Foram 10km de natação, 420km de ciclismo e 84,4km de corrida pelas magníficas paisagens do Pais de Gales.

A verdade é que quanto maiores eram os desafios e a sua dificuldade, em vez de sentir aquele receio de treinar, o de não conseguir terminar, de pensar que não consigo e pensar que nunca mais iria fazer algo assim, comigo acontece simplesmente o contrario, nunca acredito que exista algo que não consiga fazer e antes mesmo de terminar já penso em quando será a próxima, termino sempre com a sensação que estou longe dos meus limites, é como uma droga que me invade o corpo e que se multiplica km após km.
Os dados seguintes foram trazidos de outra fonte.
(** On every block size the wire format can carry, the curve asks for between a
    quarter and a half of the packets as parity: at least one, and never more than [k]. *)
Theorem redundancy_curve_bounds k :
  1 <= k <= 255 ->
  k < raw_n k <= 2 * k /\
  fle (F32.lit 25 100) (curve_r k) = true /\ fle (curve_r k) (F32.lit 50 100) = true.
Proof.
  intros Hk%k_range_spec. pose proof curve_ok_all as H.
  rewrite forallb_forall in H. apply list_elem_of_In in Hk.
  specialize (H k Hk). unfold curve_ok in H. bool_hyps. repeat split; try done; lia.
Qed.

(** ** Witnesses *)

Definition ring_sample : HeadroomRing :=
  ring_push (ring_push (ring_push ring_zero 1000 5000) 2000 6000) 3000 9000.

Lemma ring_sample_ok : headroom_ring_ok ring_sample.
Proof. repeat apply ring_push_ok. apply headroom_ring_zero_ok. Qed.

Lemma headroom_ring_refines_queue_witness :
  ring_entries (ring_expire (ring_push ring_sample 4000 7000) 2500) =
    [(3000, 9000); (4000, 7000)].
Proof.
  pose proof (headroom_ring_refines_queue ring_sample 4000 7000 2500 ring_sample_ok) as [_ ->].
  vm_compute. reflexivity.
Defined.

Lemma ring_sample_sizes : sizes_u32 ring_sample.
Proof.
  unfold sizes_u32. replace (ring_sizes ring_sample) with [5000; 6000; 9000]
    by (vm_compute; reflexivity).
  repeat constructor; lia.
Qed.

Lemma compute_headroom_bounds_witness :
  let h := compute_headroom ring_sample (F32.lit 11 10) (F32.lit 12 10) (F32.of_Z 2) in
  fle (F32.lit 12 10) h = true /\ fle h (F32.of_Z 2) = true.
Proof.
  exact (compute_headroom_bounds ring_sample (F32.lit 11 10) (F32.lit 12 10) (F32.of_Z 2)
    ring_sample_ok ring_sample_sizes eq_refl eq_refl eq_refl).
Defined.

Lemma fec_compute_in_windows_witness :
  fec_pair_ok config_defaults (fec_compute (F32.of_Z 12000) (F32.lit 13 10) config_defaults 0).
Proof. apply fec_compute_in_windows. vm_compute. intuition discriminate. Defined.

Definition controller_sample : Controller := controller_zero <| start_us := 1 |>.

Lemma config_defaults_windows : fec_windows_ok config_defaults.
Proof. vm_compute. intuition discriminate. Qed.

Lemma controller_update_contract_witness :
  let '(c', ring', out) :=
    controller_update controller_sample config_defaults 9000 ring_sample 30000000
      (F32.of_Z 60) 8000 in
  emits_current controller_sample c' out 30000000 /\
  headroom_ring_ok ring' /\
  match out with Some p => fec_pair_ok config_defaults p | None => True end.
Proof.
  exact (controller_update_contract controller_sample config_defaults 9000 ring_sample
    30000000 (F32.of_Z 60) 8000 config_defaults_windows ring_sample_ok).
Defined.

Lemma redundancy_curve_bounds_witness : 8 < raw_n 8 <= 16.
Proof. apply redundancy_curve_bounds. lia. Defined.
(* ===== verification/Recovery.v ===== *)
(** * The recovery channel

    [recovery_dispatch] of [vehicle/link_controller.c]: the open, keyless listener that
    can do one thing, run the recovery hook, after enough frames of one burst and not
    more often than the cool-down. *)

From S2P Require Import Prelude CFloat Config CString Io Net Wcmd.

(** [g_recovery]. *)
Record RecoveryState := Build_RecoveryState {
  rv_recv_total : Z; rv_rejected : Z; rv_armed : Z; rv_executed : Z; rv_last_recv_us : Z;
  rv_last_exec_us : Z; rv_last_exec_rc : Z; rv_arm_seq : Z; rv_arm_hits : Z;
  rv_arm_first_us : Z
}.

#[export] Instance eta_RecoveryState : Eta RecoveryState := fun r => Build_RecoveryState
  (rv_recv_total r) (rv_rejected r) (rv_armed r) (rv_executed r) (rv_last_recv_us r)
  (rv_last_exec_us r) (rv_last_exec_rc r) (rv_arm_seq r) (rv_arm_hits r) (rv_arm_first_us r).

Definition recovery_zero : RecoveryState := Build_RecoveryState 0 0 0 0 0 0 0 0 0 0.

Definition recovery_cooldown_us (cfg : Config) : Z :=
  let ms := recovery_cooldown_ms (cfg_recovery cfg) in
  u64 ((if ms >? 0 then ms else 10000) * 1000).
Definition recovery_window_us (cfg : Config) : Z :=
  let ms := recovery_arm_window_ms (cfg_recovery cfg) in
  u64 ((if ms >? 0 then ms else 2000) * 1000).
Definition recovery_arm_need (cfg : Config) : Z :=
  let n := recovery_arm_count (cfg_recovery cfg) in if n >? 0 then n else 1.

(** One more frame of the burst, or the first of a new one. *)
Definition recovery_arm (cfg : Config) (st : RecoveryState) (seq now : Z) : RecoveryState :=
  if (rv_arm_hits st =? 0) || negb (rv_arm_seq st =? seq) ||
     (u64 (now - rv_arm_first_us st) >? recovery_window_us cfg)
  then st <| rv_arm_seq := seq |> <| rv_arm_hits := 1 |> <| rv_arm_first_us := now |>
  else st <| rv_arm_hits := rv_arm_hits st + 1 |>.

Section Recovery.
Context {EV : Env}.

Definition recovery_dispatch (cfg : Config) (st : RecoveryState) (req : WcmdReq) (now : Z)
    : IO (WcmdResp * RecoveryState) :=
  let resp := resp_init req in
  let st := (bump rv_recv_total st) <| rv_last_recv_us := now |> in
  if negb (recovery_enabled (cfg_recovery cfg)) then
    io_ret (resp <| rs_status := ST_DISABLED |>, bump rv_rejected st)
  else if negb (rq_key req =? WCMD_KEY_RECOVERY_APFPV) then
    io_ret (resp <| rs_status := ST_UNKNOWN_KEY |>, bump rv_rejected st)
  else if negb (rv_last_exec_us st =? 0) &&
          (u64 (now - rv_last_exec_us st) <? recovery_cooldown_us cfg) then
    io_ret (resp <| rs_applied_value := rv_last_exec_rc st |>, st)
  else
    let st := recovery_arm cfg st (rq_seq req) now in
    if rv_arm_hits st <? recovery_arm_need cfg then
      io_ret (resp <| rs_applied_value := 0 |>, st)
    else
      let st := (bump rv_armed st) <| rv_arm_hits := 0 |> in
      let! rc := (if dry_run cfg then io_ret 0
                  else wfb_run_recovery_cmd (recovery_apfpv_cmd (cfg_recovery cfg))) in
      let st := st <| rv_last_exec_us := now |> <| rv_last_exec_rc := rc |> in
      io_ret
        (if rc =? 0 then (resp <| rs_applied_value := 0 |>, bump rv_executed st)
         else (resp <| rs_status := ST_HTTP_ERROR |> <| rs_http_status := rc_http rc |>, st)).

(** ** One frame *)

(** Whether the frame reaches the hook. *)
Definition fires (cfg : Config) (st : RecoveryState) (req : WcmdReq) (now : Z) : bool :=
  recovery_enabled (cfg_recovery cfg) && (rq_key req =? WCMD_KEY_RECOVERY_APFPV) &&
  ((rv_last_exec_us st =? 0) ||
   (recovery_cooldown_us cfg <=? u64 (now - rv_last_exec_us st))) &&
  (recovery_arm_need cfg <=? rv_arm_hits (recovery_arm cfg st (rq_seq req) now)).

Lemma arm_fields cfg st seq now :
  rv_last_exec_us (recovery_arm cfg st seq now) = rv_last_exec_us st /\
  rv_armed (recovery_arm cfg st seq now) = rv_armed st /\
  (rv_arm_hits (recovery_arm cfg st seq now) = 1 \/
   rv_arm_hits (recovery_arm cfg st seq now) = rv_arm_hits st + 1).
Proof. unfold recovery_arm. case_bool; cbn; auto. Qed.

Lemma recovery_dispatch_cases cfg st req now w :
  0 <= rv_arm_hits st ->
  let '((resp, st'), w') := recovery_dispatch cfg st req now w in
  if fires cfg st req now then
    rv_last_exec_us st' = now /\ rv_arm_hits st' = 0 /\ rv_armed st' = u64 (rv_armed st + 1) /\
    exists es, w_trace w' = (es ++ w_trace w)%list /\
      Forall (fun e => e = EvRecoveryCmd (recovery_apfpv_cmd (cfg_recovery cfg))) es
  else
    w' = w /\ rv_last_exec_us st' = rv_last_exec_us st /\ rv_armed st' = rv_armed st /\
    0 <= rv_arm_hits st' <= rv_arm_hits st + 1.
Proof.
  intros H0. unfold recovery_dispatch, fires. cbv zeta.
  set (st1 := bump rv_recv_total st <| rv_last_recv_us := now |>).
  change (rv_last_exec_us st1) with (rv_last_exec_us st).
  destruct (recovery_enabled _); cbn [negb andb]; [|cbn; lia || (split_and!; done || lia)].
  destruct (_ =? WCMD_KEY_RECOVERY_APFPV); cbn [negb andb]; [|cbn; split_and!; done || lia].
  destruct (negb (rv_last_exec_us st =? 0) && _) eqn:Ec.
  { replace (_ || _) with false by lia. cbn. split_and!; done || lia. }
  replace ((rv_last_exec_us st =? 0) || _) with true by lia. cbn [andb].
  assert (rv_arm_hits (recovery_arm cfg st1 (rq_seq req) now) =
          rv_arm_hits (recovery_arm cfg st (rq_seq req) now)) as Eh
    by (unfold recovery_arm; cbn; by case_bool).
  destruct (arm_fields cfg st1 (rq_seq req) now) as (F1 & F2 & F3). rewrite <- Eh.
  set (st2 := recovery_arm cfg st1 (rq_seq req) now) in *. clearbody st2.
  change (rv_last_exec_us st1) with (rv_last_exec_us st) in F1.
  change (rv_armed st1) with (rv_armed st) in F2.
  change (rv_arm_hits st1) with (rv_arm_hits st) in F3.
  destruct (Z.ltb_spec (rv_arm_hits st2) (recovery_arm_need cfg)).
  { rewrite (proj2 (Z.leb_gt _ _)) by done. cbn. split_and!; done || lia. }
  rewrite (proj2 (Z.leb_le _ _)) by done. unfold io_bind.
  assert (exists rc es w1, (if dry_run cfg then io_ret 0
      else wfb_run_recovery_cmd (recovery_apfpv_cmd (cfg_recovery cfg))) w = (rc, w1) /\
    w_trace w1 = (es ++ w_trace w)%list /\
    Forall (fun e => e = EvRecoveryCmd (recovery_apfpv_cmd (cfg_recovery cfg))) es)
    as (rc & es & w1 & -> & E & HF).
  { destruct (dry_run cfg); [by exists 0, [], w|].
    set (cmd := recovery_apfpv_cmd (cfg_recovery cfg)).
    destruct (performs_recovery_cmd (fun e => e = EvRecoveryCmd cmd) cmd eq_refl w)
      as (es & E & HF).
    destruct (wfb_run_recovery_cmd _ w) as [rc w1]. by exists rc, es, w1. }
  cbn. destruct (rc =? 0); cbn; rewrite F2; eauto 10.
Qed.

(** ** A run of frames *)

(** The times at which the frames of a run reached the hook, and what is left. *)
Fixpoint recovery_run (cfg : Config) (frames : list (WcmdReq * Z)) (st : RecoveryState)
    (w : World) : list Z * RecoveryState * World :=
  match frames with
  | [] => ([], st, w)
  | (req, now) :: frames =>
      let '((_, st'), w') := recovery_dispatch cfg st req now w in
      let '(ts, st'', w'') := recovery_run cfg frames st' w' in
      ((if fires cfg st req now then [now] else []) ++ ts, st'', w'')%list
  end.

(** Every two consecutive elements are at least [d] apart, starting at least [d] after
    [t0] (0: never). *)
Fixpoint spaced (d t0 : Z) (ts : list Z) : Prop :=
  match ts with
  | [] => True
  | t :: ts => (t0 = 0 \/ d <= t - t0) /\ spaced d t ts
  end.

(** The clock of a run: positive and never going back. *)
Fixpoint clock_ok (t0 : Z) (frames : list (WcmdReq * Z)) : Prop :=
  match frames with
  | [] => True
  | (_, t) :: frames => 0 < t < 2 ^ 64 /\ t0 <= t /\ clock_ok t frames
  end.

Lemma recovery_run_spaced cfg frames st w t0 :
  0 <= rv_arm_hits st -> 0 <= rv_last_exec_us st <= t0 -> clock_ok t0 frames ->
  spaced (recovery_cooldown_us cfg) (rv_last_exec_us st) (recovery_run cfg frames st w).1.1.
Proof.
  revert st w t0. induction frames as [|[req now] frames IH]; intros st w t0 Hh Hl Hc; [done|].
  cbn [recovery_run]. destruct Hc as (Hn & Ht & Hc).
  pose proof (recovery_dispatch_cases cfg st req now w Hh) as H.
  destruct (recovery_dispatch cfg st req now w) as [[resp st'] w'].
  destruct (fires cfg st req now) eqn:Ef.
  - destruct H as (E1 & E2 & _). specialize (IH st' w' now).
    rewrite E1, E2 in IH. specialize (IH ltac:(lia) ltac:(lia) Hc).
    destruct (recovery_run cfg frames st' w') as [[ts st''] w'']. cbn in *. split; [|done].
    unfold fires in Ef. bool_hyps. rewrite u64_small in * by lia. lia.
  - destruct H as (-> & E1 & _ & E2). specialize (IH st' w now).
    rewrite E1 in IH. specialize (IH ltac:(lia) ltac:(lia) Hc).
    by destruct (recovery_run cfg frames st' w) as [[ts st''] w''].
Qed.

(** However the open channel is flooded, the recovery hook runs at most once per
    cool-down. *)
Theorem recovery_cooldown cfg frames w :
  clock_ok 0 frames ->
  spaced (recovery_cooldown_us cfg) 0 (recovery_run cfg frames recovery_zero w).1.1.
Proof. intros H. by apply (recovery_run_spaced cfg frames recovery_zero w 0). Qed.

Lemma recovery_run_count cfg frames st w :
  0 <= rv_arm_hits st ->
  recovery_arm_need cfg * Z.of_nat (length (recovery_run cfg frames st w).1.1) <=
  rv_arm_hits st + Z.of_nat (length frames).
Proof.
  revert st w. induction frames as [|[req now] frames IH]; intros st w Hh; [cbn; lia|].
  cbn [recovery_run].
  pose proof (recovery_dispatch_cases cfg st req now w Hh) as H.
  destruct (recovery_dispatch cfg st req now w) as [[resp st'] w'].
  destruct (arm_fields cfg st (rq_seq req) now) as (_ & _ & Ha).
  destruct (fires cfg st req now) eqn:Ef.
  - destruct H as (_ & E2 & _). specialize (IH st' w' ltac:(lia)).
    destruct (recovery_run cfg frames st' w') as [[ts st''] w''].
    unfold fires in Ef. bool_hyps. cbn [fst snd app length] in *. lia.
  - destruct H as (_ & _ & _ & E2). specialize (IH st' w' ltac:(lia)).
    destruct (recovery_run cfg frames st' w') as [[ts st''] w''].
    cbn [fst snd app length] in *. lia.
Qed.

(** Each run of the hook has used up the frames that arm it: stray frames fewer than
    the arming count never run it. *)
Theorem recovery_needs_arming cfg frames w :
  recovery_arm_need cfg * Z.of_nat (length (recovery_run cfg frames recovery_zero w).1.1) <=
  Z.of_nat (length frames).
Proof. by apply (recovery_run_count cfg frames recovery_zero w). Qed.

(** The two command spaces are disjoint: no request acts on both channels.  The
    recovery key is unknown to the command proxy, and no other key reaches the hook. *)
Theorem key_spaces_disjoint cfg st req now w start px peer :
  0 <= rv_arm_hits st ->
  let '((_, _), w1) := recovery_dispatch cfg st req now w in
  let '((_, resp, px'), w2) := wcmd_dispatch start px req peer now w in
  w1 = w \/ (w2 = w /\ px_cfg px' = px_cfg px /\ px_sync px' = px_sync px /\
             rs_status resp <> ST_OK).
Proof.
  intros Hh. pose proof (recovery_dispatch_cases cfg st req now w Hh) as H.
  destruct (recovery_dispatch cfg st req now w) as [[r st'] w1].
  destruct (fires cfg st req now) eqn:Ef;
    [|destruct H as (-> & _); destruct (wcmd_dispatch _ _ _ _ _ _) as [[[? ?] ?] ?]; by left].
  assert (rq_key req = WCMD_KEY_RECOVERY_APFPV) as Hk by (unfold fires in Ef; bool_hyps; lia).
  unfold wcmd_dispatch. cbv zeta. rewrite Hk.
  destruct (negb (cmd_enabled _)); [by right|].
  destruct (_ && _); [by right|]. by right.
Qed.
End Recovery.

(** ** Witnesses *)

Definition cfg_recovery_on : Config :=
  config_defaults <| cfg_recovery := ((cfg_recovery config_defaults)
    <| recovery_enabled := true |> <| recovery_apfpv_cmd := "arm" |>) |>.

(** Two bursts, the second within the cool-down of the first. *)
Definition flood : list (WcmdReq * Z) :=
  map (fun t => (wcmd_req 1 WCMD_KEY_RECOVERY_APFPV 0, t))
    [1000; 2000; 3000; 4000; 5000; 20000000; 20001000; 20002000].

Example flood_fires :
  (@recovery_run peer_ok cfg_recovery_on flood recovery_zero world_init).1.1 <> [].
Proof. vm_compute. discriminate. Qed.

Lemma recovery_cooldown_witness :
  spaced (recovery_cooldown_us cfg_recovery_on) 0
    (@recovery_run peer_ok cfg_recovery_on flood recovery_zero world_init).1.1.
Proof. apply recovery_cooldown. vm_compute. intuition discriminate. Defined.

Lemma key_spaces_disjoint_witness :
  (@recovery_dispatch peer_ok cfg_recovery_on recovery_zero (wcmd_req 1 WCMD_KEY_FPS 30) 1000
    world_init).2 = world_init.
Proof.
  pose proof (@key_spaces_disjoint peer_ok cfg_recovery_on recovery_zero
    (wcmd_req 1 WCMD_KEY_FPS 30) 1000 world_init 0 px_sample INADDR_LOOPBACK
    ltac:(cbn; lia)) as H.
  destruct (recovery_dispatch _ _ _ _ _) as [[? ?] w1].
  destruct (wcmd_dispatch _ _ _ _ _ _) as [[[? resp] ?] w2] eqn:E.
  destruct H as [H|(_ & _ & _ & H)]; [exact H|].
  exfalso. apply H. change resp with (z, resp, p, w2).1.1.2. rewrite <- E. vm_compute. reflexivity.
Defined.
Migguel Carneiro no Ultraman
Migguel Carneiro no Ultraman

O Ultraman é uma competição com um elevado nível de dificuldade mas tinha terminado a pensar que ainda estava longe dos meus limites, e como tal a seguir tinha que vir outro grande desafio, pois a vida é feita de pequenos desafios e são estes que fazem a vida fazer sentido e ao superá-los, sentimo-nos realizados.

O Duplo Ironman

Tudo começou com algumas pesquisas na internet, entre as quais achei o duplo Ironman, semelhante ao Ultraman mas desta vez tudo de seguida sem paragem de cronometro.
Ainda mal tinha acabado de ler e já estava a ligar entusiasmado ao meu irmão a contar o que tinha achado, ele apenas perguntou se eu achava que o conseguia fazer e respondi que sim, foi então que ele disse, “então vamos lá”.  Por mais difícil que seja o desafio a que te propões quando tens alguém que acredita em ti e te apoia, tudo se torna simples e mais fácil.

A fase seguinte foi encontrar alguém que me conseguisse preparar da melhor maneira para poder vir a ter sucesso neste grande desafio, desafio este nunca feito por nenhum português e por muito poucos no mundo inteiro logo a informação relativa a métodos de treino fossem muito escassos.
Comecei a trabalhar com o Pedro Quintela, um grande treinador e grande referência no triatlo de Longa distância e logo desde o início me fez sentir que acreditava tanto no meu trabalho quanto eu acreditava no dele como treinador.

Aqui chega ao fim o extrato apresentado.